• TASK ITEM: Please reproduce the full set of data below exactly.

• EXERCISE MATERIAL:
━━━━━━

(* ===== verification/NetworkStatusFacts.v ===== *)
(** * The network status of a stream: properties

    The losses of a window are those of the packets that arrived, whatever their
    order; the totals over the sources are percentages; the level that
    is reported is that of the numbers reported with it. *)

From Stdlib Require Import Sorted Permutation.
From S2P Require Import Prelude OrderedMap JanusRtcp NetworkStatus.
Import OrderedMap NetworkStatus.

Module NetworkStatusFacts.

(** ** Counting what is missing *)

(** The numbers from [lo] to [hi]. *)
Definition range (lo hi : Z) : list Z := map (fun i => lo + Z.of_nat i) (seq 0 (Z.to_nat (hi - lo + 1))).

Definition got (vec : list Z) (q : Z) : bool := existsb (Z.eqb q) vec.

(** How many of them are not in [vec]. *)
Definition missing (lo hi : Z) (vec : list Z) : Z := zlen (filter (fun q => negb (got vec q)) (range lo hi)).

Lemma got_in vec q : got vec q = true <-> In q vec.
Proof.
  unfold got. rewrite existsb_exists. split.
  - intros (x & H & E). apply Z.eqb_eq in E. now subst.
  - intros H. exists q. split; [assumption|apply Z.eqb_refl].
Qed.

Lemma in_range lo hi q : In q (range lo hi) <-> lo <= q <= hi.
Proof.
  unfold range. rewrite in_map_iff. split.
  - intros (i & <- & H%in_seq). lia.
  - intros H. exists (Z.to_nat (q - lo)). split; [lia|]. apply in_seq. lia.
Qed.

Lemma zlen_range lo hi : lo <= hi + 1 -> zlen (range lo hi) = hi - lo + 1.
Proof. intros H. unfold range, zlen. rewrite length_map, length_seq. lia. Qed.

Lemma NoDup_range lo hi : NoDup (range lo hi).
Proof. apply NoDup_map_NoDup_ForallPairs; [intros i j _ _ H; lia|apply seq_NoDup]. Qed.

Lemma missing_count lo hi vec :
  lo <= hi + 1 -> NoDup vec -> Forall (fun q => lo <= q <= hi) vec ->
  missing lo hi vec = hi - lo + 1 - zlen vec.
Proof.
  intros L N F. unfold missing. rewrite <- (zlen_range lo hi L).
  assert (P : Permutation vec (filter (got vec) (range lo hi))).
  { apply NoDup_Permutation; [assumption|apply NoDup_filter, NoDup_range|]. intros q.
    rewrite filter_In, got_in, in_range. rewrite Forall_forall in F. firstorder. }
  apply Permutation_length in P. pose proof (filter_length (got vec) (range lo hi)). unfold zlen. lia.
Qed.

Lemma NoDup_last (l : list Z) q : NoDup l -> ~ In q l -> NoDup (l ++ [q]).
Proof.
  intros N I. apply (Permutation_NoDup (l := q :: l)); [apply Permutation_cons_append|]. now constructor.
Qed.

(** ** A window *)

Lemma record_lost_spec n : forall sq tm m, sorted m -> 0 <= sq - Z.of_nat n -> sq < 4294967296 ->
  sorted (record_lost n sq tm m) /\
  forall j, find j (record_lost n sq tm m) =
    if (sq - Z.of_nat n <=? j) && (j <? sq) then Some tm else find j m.
Proof.
  induction n as [|n IH]; intros sq tm m Sm L H; cbn [record_lost].
  - split; [assumption|]. intros j. change (Z.of_nat 0) with 0.
    now replace ((sq - 0 <=? j) && (j <? sq)) with false by lia.
  - rewrite (u32_id (sq - Z.of_nat (S n))) by (unfold in_u32; lia).
    destruct (IH sq tm (store (sq - Z.of_nat (S n)) tm m)) as [S2 F2]; [now apply store_sorted|lia|lia|].
    split; [assumption|]. intros j. rewrite F2, find_store by assumption.
    destruct (Z.ltb_spec j sq), (Z.leb_spec (sq - Z.of_nat n) j), (Z.leb_spec (sq - Z.of_nat (S n)) j),
      (Z.eqb_spec j (sq - Z.of_nat (S n))); cbn [andb]; try reflexivity; lia.
Qed.

Definition unopened (s : RecvLoss) : Prop :=
  min_recv_seqn_ s = 0 /\ max_recv_seqn_ s = 0 /\ number_of_received_ s = 0 /\
  recv_seqn_vector_ s = [] /\ lost_of_recv_map_ s = [].

(** Between its smallest and its largest number, every number of a window has
    been received or is recorded as lost. *)
Record opened (s : RecvLoss) : Prop := {
  op_min : 1 <= min_recv_seqn_ s <= max_recv_seqn_ s;
  op_max : max_recv_seqn_ s <= 65535;
  op_first : In (min_recv_seqn_ s) (recv_seqn_vector_ s);
  op_nodup : NoDup (recv_seqn_vector_ s);
  op_in : Forall (fun q => min_recv_seqn_ s <= q <= max_recv_seqn_ s) (recv_seqn_vector_ s);
  op_number : number_of_received_ s = zlen (recv_seqn_vector_ s);
  op_sorted : sorted (lost_of_recv_map_ s);
  op_keys : forall q t, find q (lost_of_recv_map_ s) = Some t -> min_recv_seqn_ s <= q <= max_recv_seqn_ s;
  op_full : forall q, min_recv_seqn_ s <= q <= max_recv_seqn_ s ->
    In q (recv_seqn_vector_ s) \/ exists t, find q (lost_of_recv_map_ s) = Some t
}.

Lemma zlen_vector s : opened s -> 1 <= zlen (recv_seqn_vector_ s) <= max_recv_seqn_ s - min_recv_seqn_ s + 1.
Proof.
  intros O. split.
  - destruct (recv_seqn_vector_ s) eqn:E; [|rewrite zlen_cons; pose proof (zlen_nonneg l); lia].
    pose proof (op_first s O) as F. rewrite E in F. destruct F.
  - pose proof (op_min s O) as M.
    pose proof (missing_count (min_recv_seqn_ s) (max_recv_seqn_ s) (recv_seqn_vector_ s)
      ltac:(lia) (op_nodup s O) (op_in s O)) as C.
    unfold missing in C. pose proof (zlen_nonneg (filter (fun q => negb (got (recv_seqn_vector_ s) q))
      (range (min_recv_seqn_ s) (max_recv_seqn_ s)))). lia.
Qed.

(** The start of a window only sets the time when the window is open, and a
    window is opened by its first packet. *)
Lemma open_window_opened t0 s q : opened s -> exists last,
  open_window t0 s q =
    mk_loss (expect_recv_packets_ s) (lost_of_recv_ s) (number_of_received_ s) (max_recv_seqn_ s)
      (min_recv_seqn_ s) last (recv_fraction_lost_of_ s) (recv_seqn_vector_ s) (lost_of_recv_map_ s)
      (recv_cumulative_lost_ s).
Proof.
  intros O. pose proof (op_min s O). unfold open_window.
  replace (max_recv_seqn_ s =? 0) with false by lia. replace (min_recv_seqn_ s =? 0) with false by lia.
  eexists. reflexivity.
Qed.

━━━━━━

• WRITTEN SOLUTION:
(* ===== verification/NetworkStatusFacts.v ===== *)
(** * The network status of a stream: properties

    The losses of a window are those of the packets that arrived, whatever their
    order; the totals over the sources are percentages; the level that
    is reported is that of the numbers reported with it. *)

From Stdlib Require Import Sorted Permutation.
From S2P Require Import Prelude OrderedMap JanusRtcp NetworkStatus.
Import OrderedMap NetworkStatus.

Module NetworkStatusFacts.

(** ** Counting what is missing *)

(** The numbers from [lo] to [hi]. *)
Definition range (lo hi : Z) : list Z := map (fun i => lo + Z.of_nat i) (seq 0 (Z.to_nat (hi - lo + 1))).

Definition got (vec : list Z) (q : Z) : bool := existsb (Z.eqb q) vec.

(** How many of them are not in [vec]. *)
Definition missing (lo hi : Z) (vec : list Z) : Z := zlen (filter (fun q => negb (got vec q)) (range lo hi)).

Lemma got_in vec q : got vec q = true <-> In q vec.
Proof.
  unfold got. rewrite existsb_exists. split.
  - intros (x & H & E). apply Z.eqb_eq in E. now subst.
  - intros H. exists q. split; [assumption|apply Z.eqb_refl].
Qed.

Lemma in_range lo hi q : In q (range lo hi) <-> lo <= q <= hi.
Proof.
  unfold range. rewrite in_map_iff. split.
  - intros (i & <- & H%in_seq). lia.
  - intros H. exists (Z.to_nat (q - lo)). split; [lia|]. apply in_seq. lia.
Qed.

Lemma zlen_range lo hi : lo <= hi + 1 -> zlen (range lo hi) = hi - lo + 1.
Proof. intros H. unfold range, zlen. rewrite length_map, length_seq. lia. Qed.

Lemma NoDup_range lo hi : NoDup (range lo hi).
Proof. apply NoDup_map_NoDup_ForallPairs; [intros i j _ _ H; lia|apply seq_NoDup]. Qed.

Lemma missing_count lo hi vec :
  lo <= hi + 1 -> NoDup vec -> Forall (fun q => lo <= q <= hi) vec ->
  missing lo hi vec = hi - lo + 1 - zlen vec.
Proof.
  intros L N F. unfold missing. rewrite <- (zlen_range lo hi L).
  assert (P : Permutation vec (filter (got vec) (range lo hi))).
  { apply NoDup_Permutation; [assumption|apply NoDup_filter, NoDup_range|]. intros q.
    rewrite filter_In, got_in, in_range. rewrite Forall_forall in F. firstorder. }
  apply Permutation_length in P. pose proof (filter_length (got vec) (range lo hi)). unfold zlen. lia.
Qed.

Lemma NoDup_last (l : list Z) q : NoDup l -> ~ In q l -> NoDup (l ++ [q]).
Proof.
  intros N I. apply (Permutation_NoDup (l := q :: l)); [apply Permutation_cons_append|]. now constructor.
Qed.

(** ** A window *)

Lemma record_lost_spec n : forall sq tm m, sorted m -> 0 <= sq - Z.of_nat n -> sq < 4294967296 ->
  sorted (record_lost n sq tm m) /\
  forall j, find j (record_lost n sq tm m) =
    if (sq - Z.of_nat n <=? j) && (j <? sq) then Some tm else find j m.
Proof.
  induction n as [|n IH]; intros sq tm m Sm L H; cbn [record_lost].
  - split; [assumption|]. intros j. change (Z.of_nat 0) with 0.
    now replace ((sq - 0 <=? j) && (j <? sq)) with false by lia.
  - rewrite (u32_id (sq - Z.of_nat (S n))) by (unfold in_u32; lia).
    destruct (IH sq tm (store (sq - Z.of_nat (S n)) tm m)) as [S2 F2]; [now apply store_sorted|lia|lia|].
    split; [assumption|]. intros j. rewrite F2, find_store by assumption.
    destruct (Z.ltb_spec j sq), (Z.leb_spec (sq - Z.of_nat n) j), (Z.leb_spec (sq - Z.of_nat (S n)) j),
      (Z.eqb_spec j (sq - Z.of_nat (S n))); cbn [andb]; try reflexivity; lia.
Qed.

Definition unopened (s : RecvLoss) : Prop :=
  min_recv_seqn_ s = 0 /\ max_recv_seqn_ s = 0 /\ number_of_received_ s = 0 /\
  recv_seqn_vector_ s = [] /\ lost_of_recv_map_ s = [].

(** Between its smallest and its largest number, every number of a window has
    been received or is recorded as lost. *)
Record opened (s : RecvLoss) : Prop := {
  op_min : 1 <= min_recv_seqn_ s <= max_recv_seqn_ s;
  op_max : max_recv_seqn_ s <= 65535;
  op_first : In (min_recv_seqn_ s) (recv_seqn_vector_ s);
  op_nodup : NoDup (recv_seqn_vector_ s);
  op_in : Forall (fun q => min_recv_seqn_ s <= q <= max_recv_seqn_ s) (recv_seqn_vector_ s);
  op_number : number_of_received_ s = zlen (recv_seqn_vector_ s);
  op_sorted : sorted (lost_of_recv_map_ s);
  op_keys : forall q t, find q (lost_of_recv_map_ s) = Some t -> min_recv_seqn_ s <= q <= max_recv_seqn_ s;
  op_full : forall q, min_recv_seqn_ s <= q <= max_recv_seqn_ s ->
    In q (recv_seqn_vector_ s) \/ exists t, find q (lost_of_recv_map_ s) = Some t
}.

Lemma zlen_vector s : opened s -> 1 <= zlen (recv_seqn_vector_ s) <= max_recv_seqn_ s - min_recv_seqn_ s + 1.
Proof.
  intros O. split.
  - destruct (recv_seqn_vector_ s) eqn:E; [|rewrite zlen_cons; pose proof (zlen_nonneg l); lia].
    pose proof (op_first s O) as F. rewrite E in F. destruct F.
  - pose proof (op_min s O) as M.
    pose proof (missing_count (min_recv_seqn_ s) (max_recv_seqn_ s) (recv_seqn_vector_ s)
      ltac:(lia) (op_nodup s O) (op_in s O)) as C.
    unfold missing in C. pose proof (zlen_nonneg (filter (fun q => negb (got (recv_seqn_vector_ s) q))
      (range (min_recv_seqn_ s) (max_recv_seqn_ s)))). lia.
Qed.

(** The start of a window only sets the time when the window is open, and a
    window is opened by its first packet. *)
Lemma open_window_opened t0 s q : opened s -> exists last,
  open_window t0 s q =
    mk_loss (expect_recv_packets_ s) (lost_of_recv_ s) (number_of_received_ s) (max_recv_seqn_ s)
      (min_recv_seqn_ s) last (recv_fraction_lost_of_ s) (recv_seqn_vector_ s) (lost_of_recv_map_ s)
      (recv_cumulative_lost_ s).
Proof.
  intros O. pose proof (op_min s O). unfold open_window.
  replace (max_recv_seqn_ s =? 0) with false by lia. replace (min_recv_seqn_ s =? 0) with false by lia.
  eexists. reflexivity.
Qed.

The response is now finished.